* **Task objective**
Every line from the start of the records below to the line containing "step ∈ REQUIRED →" should be retyped exactly, that line included, and no others.

++++ Data provided ++++

(** C8: when the command passes.  For any TLC, [main] exits with 0 exactly when
    the log parses, TLC is asked about the module of its window and answers
    that the trace was matched to its end (the invariant TraceUnfinished is
    violated), and every required step but the one left out on request was
    taken by some state of the behaviour TLC printed. *)
Theorem main_pass_iff (tlc : str → str → res str) lines without model :
  (∃ out, main tlc lines without model = Ok (0, out)) ↔
  ∃ v base m output,
    parse (map chomp lines) = Ok v ∧ fst <$> opening v = Ok base ∧ trace_module v = Ok m ∧
    tlc m (trace_config FIXED INVARIANTS without model 0) = Ok output ∧
    violated_invariant output = Some ($"TraceUnfinished") ∧
    ∀ step, step ∈ REQUIRED →
      (∃ a, without = Some a ∧ a ∈ step) ∨
      (∃ a s, a ∈ step ∧ s ∈ behaviour output ∧ act_of s = a).
Proof.
  rewrite main_passes. split.
  - intros (v & counts & Hp & Hc & Hu). apply check_matched in Hc as (base & m & output & Ho & Hm & Ht & Hv & ->).
    exists v, base, m, output. split_and!; try done.
    by apply (required_seen ACTIONS); [apply required_actions|].
  - intros (v & base & m & output & Hp & Ho & Hm & Ht & Hv & Hs). exists v, (count_actions ACTIONS output).
    split_and!; [done|apply check_matched; eauto 10|].
    by apply required_seen; [apply required_actions|].
Qed.

(** A line that ends after its counter stamps is not refused but crashes:
    the event list read off the line is empty, and the script takes its first
    word outside the guarded block. *)
Theorem stamp_only_line_crashes (v : window) (who : str) (t0 d : Z) :
  token who → 0 ≤ t0 → 0 ≤ d →
  parse_event v (join ($" ") [who; $"@" ++ dec t0 ++ $"+" ++ dec d]) = Err IndexError.
Proof.
  intros Hw Ht Hd. unfold parse_event. rewrite words_join.
  2:{ constructor; [done|]. constructor; [|done]. apply token_app; [tok|].
      repeat apply Forall_app_2; [apply dec_token; lia|by repeat constructor|apply dec_token; lia]. }
  change (zlen [_; _] <? 2) with false. cbv iota.
  unfold take_stamp. cbn [last from_option id].
  change (startswith ($"@" ++ ?s) ($"@")) with true. cbv iota.
  pose proof (fullmatch_numbers_dec [$"@"; $"+"] [t0; d]) as Hm.
  cbn [zip_with concat] in Hm. rewrite app_nil_r, <- app_assoc in Hm. rewrite Hm.
  - done.
  - repeat constructor; lia.
  - done.
  - repeat constructor; try done; by intros c [= <-].
Qed.

Lemma stamp_only_line_crashes_witness :
  parse_event (empty_window 1 4 0) ($"w0 @10+2") = Err IndexError.
Proof. apply (stamp_only_line_crashes (empty_window 1 4 0) ($"w0") 10 2); [by split; [|repeat constructor]|lia|lia]. Defined.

++++

* **Result for this exercise**
(** C8: when the command passes.  For any TLC, [main] exits with 0 exactly when
    the log parses, TLC is asked about the module of its window and answers
    that the trace was matched to its end (the invariant TraceUnfinished is
    violated), and every required step but the one left out on request was
    taken by some state of the behaviour TLC printed. *)
Theorem main_pass_iff (tlc : str → str → res str) lines without model :
  (∃ out, main tlc lines without model = Ok (0, out)) ↔
  ∃ v base m output,
    parse (map chomp lines) = Ok v ∧ fst <$> opening v = Ok base ∧ trace_module v = Ok m ∧
    tlc m (trace_config FIXED INVARIANTS without model 0) = Ok output ∧
    violated_invariant output = Some ($"TraceUnfinished") ∧
    ∀ step, step ∈ REQUIRED →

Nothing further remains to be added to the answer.